Dataset entries:

(** All but the pool and the counters. *)
Record Holds c g : Prop := {
  hd_set : SetOk (rs c);
  hd_map : forall k, m_value <$> chm_find (m_map c) k = g !! k;
  hd_keys : forall k, k ∈ RandomizedSet.vec (rs c) <-> is_Some (g !! k);
  hd_lru : forall k x, chm_find (m_map c) k = Some x -> 0 <= lru x < 2 ^ 32;
  hd_nonzero : g !! 0 = None;
  hd_seed : 0 < seed_ c < RM
}.

Record PoolOk c : Prop := {
  po_slots : length (EvictionPool c) = EVICTION_POOL_SIZE;
  po_entries : length (pool_entries c) = EVICTION_POOL_SIZE;
  po_range : Forall (fun p => (p < EVICTION_POOL_SIZE)%nat) (EvictionPool c)
}.

(** What an eviction leaves alone. *)
Definition same c c' : Prop := n c' = n c /\ s c' = s c /\ stat c' = stat c.

Lemma same_refl c : same c c.
Proof. done. Qed.
Lemma same_trans c1 c2 c3 : same c1 c2 -> same c2 c3 -> same c1 c3.
Proof. intros (?&?&?) (?&?&?). split_and!; congruence. Qed.

Definition has_live c g : Prop := exists j e, slot c j = Some e /\ is_Some (g !! key e).
Definition all_empty c : Prop := forall j e, slot c j = Some e -> key e = 0.

Lemma slot_get c j : PoolOk c -> (j < EVICTION_POOL_SIZE)%nat -> exists p e, EvictionPool c !! j = Some p /\ pool_entries c !! p = Some e.
Proof.
  intros [H1 H2 H3] Hj. destruct (lookup_lt_is_Some_2 (EvictionPool c) j) as [p Hp]; [lia|].
  assert (Hlt := Forall_lookup_1 _ _ _ _ H3 Hp). cbn in Hlt.
  destruct (lookup_lt_is_Some_2 (pool_entries c) p) as [e He]; [lia|]. eauto.
Qed.

Lemma wp_get_slot c j (Q : evictionPoolEntry -> RedisLRUCache M -> Prop) :
  PoolOk c -> (j < EVICTION_POOL_SIZE)%nat -> (forall e, slot c j = Some e -> Q e c) -> wp (get_slot j) c Q.
Proof.
  intros P Hj HQ. destruct (slot_get c j P Hj) as (p & e & Hp & He). unfold get_slot. do 2 wp_step. rewrite Hp, He.
  apply HQ. unfold slot. by rewrite Hp.
Qed.

Lemma wp_set_slot c j e (Q : unit -> RedisLRUCache M -> Prop) :
  PoolOk c -> (j < EVICTION_POOL_SIZE)%nat ->
  (forall p, EvictionPool c !! j = Some p -> (p < length (pool_entries c))%nat -> Q tt (with_entries (<[p := e]> (pool_entries c)) c)) ->
  wp (set_slot j e) c Q.
Proof.
  intros P Hj HQ. destruct (slot_get c j P Hj) as (p & e0 & Hp & He). unfold set_slot. do 3 wp_step. rewrite Hp. apply wp_modify.
  apply HQ; [done|]. by eapply lookup_lt_Some.
Qed.

Lemma pool_set c p e : PoolOk c -> PoolOk (with_entries (<[p := e]> (pool_entries c)) c).
Proof. intros [H1 H2 H3]. split; cbn; [done | by rewrite length_insert | done]. Qed.

Lemma slot_set c p e j : (p < length (pool_entries c))%nat ->
  slot (with_entries (<[p := e]> (pool_entries c)) c) j = if decide (EvictionPool c !! j = Some p) then Some e else slot c j.
Proof.
  intros Hp. unfold slot. cbn. destruct (EvictionPool c !! j) as [q|]; cbn; [|by rewrite decide_False].
  destruct (decide (Some q = Some p)) as [[= ->]|Hq]; [by apply list_lookup_insert_eq|]. apply list_lookup_insert_ne. congruence.
Qed.

(** ** Filling the pool *)
Lemma wp_getRandom c g (Q : Z -> RedisLRUCache M -> Prop) :
  Holds c g -> g <> ∅ ->
  (forall k sd, is_Some (g !! k) -> 0 < sd < RM -> Q k (with_seed sd c)) -> wp getRandom c Q.
Proof.
  intros Hd Hg HQ. unfold getRandom. do 4 wp_step. cbn [with_seed seed_ rs].
  destruct (Next_mod (seed_ c) (hd_seed _ _ Hd)) as [_ Hn].
  assert (Hv : RandomizedSet.vec (rs c) <> []).
  { intros Hv. apply Hg, map_empty. intros k. apply eq_None_not_Some. intros Hk%(hd_keys _ _ Hd). rewrite Hv in Hk. by apply elem_of_nil in Hk. }
  destruct (set_random_ok (rs c) (Next (seed_ c)) Hn Hv) as (k & Hk & Hin). unfold of_res, wp. rewrite Hk. apply HQ; [|done].
  by apply (hd_keys _ _ Hd).
Qed.

Lemma holds_seed c g sd : Holds c g -> 0 < sd < RM -> Holds (with_seed sd c) g.
Proof. intros [] Hs. by split. Qed.

Lemma wp_draw_samples c g i samples (Q : list Z -> RedisLRUCache M -> Prop) :
  Holds c g -> g <> ∅ -> Forall (fun k => is_Some (g !! k)) samples ->
  (forall samples' sd, Forall (fun k => is_Some (g !! k)) samples' -> (i <> O \/ samples <> [] -> samples' <> []) -> 0 < sd < RM ->
     Q samples' (with_seed sd c)) ->
  wp (draw_samples i samples) c Q.
Proof.
  intros Hd Hg. revert c samples Hd Q. induction i as [|i IH]; intros c samples Hd Q Hs HQ; cbn [draw_samples].
  - wp_step. assert (Hc : with_seed (seed_ c) c = c) by by destruct c. rewrite <- Hc. apply HQ; [done | naive_solver | apply Hd].
  - case_match.
    + wp_step. apply (wp_getRandom c g _ Hd Hg). intros k sd Hk Hsd. apply IH; [by apply holds_seed | |].
      * case_bool_decide; [done|]. apply Forall_app. by repeat constructor.
      * intros samples' sd' Hs' Hne Hsd'. apply (HQ samples' sd'); [done | | done]. intros _. apply Hne. right.
        case_bool_decide as Hin; [by intros ->; apply elem_of_nil in Hin | by destruct samples].
    + wp_step. assert (Hc : with_seed (seed_ c) c = c) by by destruct c. rewrite <- Hc. apply HQ; [done | | apply Hd].
      intros _ ->. done.
Qed.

- BRIEF
Using the records above, output exactly the lines from the one containing "Holds c g -> g <> ∅ -> Forall" through the last line, and no others.

- ANSWER TO THIS PROBLEM
  Holds c g -> g <> ∅ -> Forall (fun k => is_Some (g !! k)) samples ->
  (forall samples' sd, Forall (fun k => is_Some (g !! k)) samples' -> (i <> O \/ samples <> [] -> samples' <> []) -> 0 < sd < RM ->
     Q samples' (with_seed sd c)) ->
  wp (draw_samples i samples) c Q.
Proof.
  intros Hd Hg. revert c samples Hd Q. induction i as [|i IH]; intros c samples Hd Q Hs HQ; cbn [draw_samples].
  - wp_step. assert (Hc : with_seed (seed_ c) c = c) by by destruct c. rewrite <- Hc. apply HQ; [done | naive_solver | apply Hd].
  - case_match.
    + wp_step. apply (wp_getRandom c g _ Hd Hg). intros k sd Hk Hsd. apply IH; [by apply holds_seed | |].
      * case_bool_decide; [done|]. apply Forall_app. by repeat constructor.
      * intros samples' sd' Hs' Hne Hsd'. apply (HQ samples' sd'); [done | | done]. intros _. apply Hne. right.
        case_bool_decide as Hin; [by intros ->; apply elem_of_nil in Hin | by destruct samples].
    + wp_step. assert (Hc : with_seed (seed_ c) c = c) by by destruct c. rewrite <- Hc. apply HQ; [done | | apply Hd].
      intros _ ->. done.
Qed.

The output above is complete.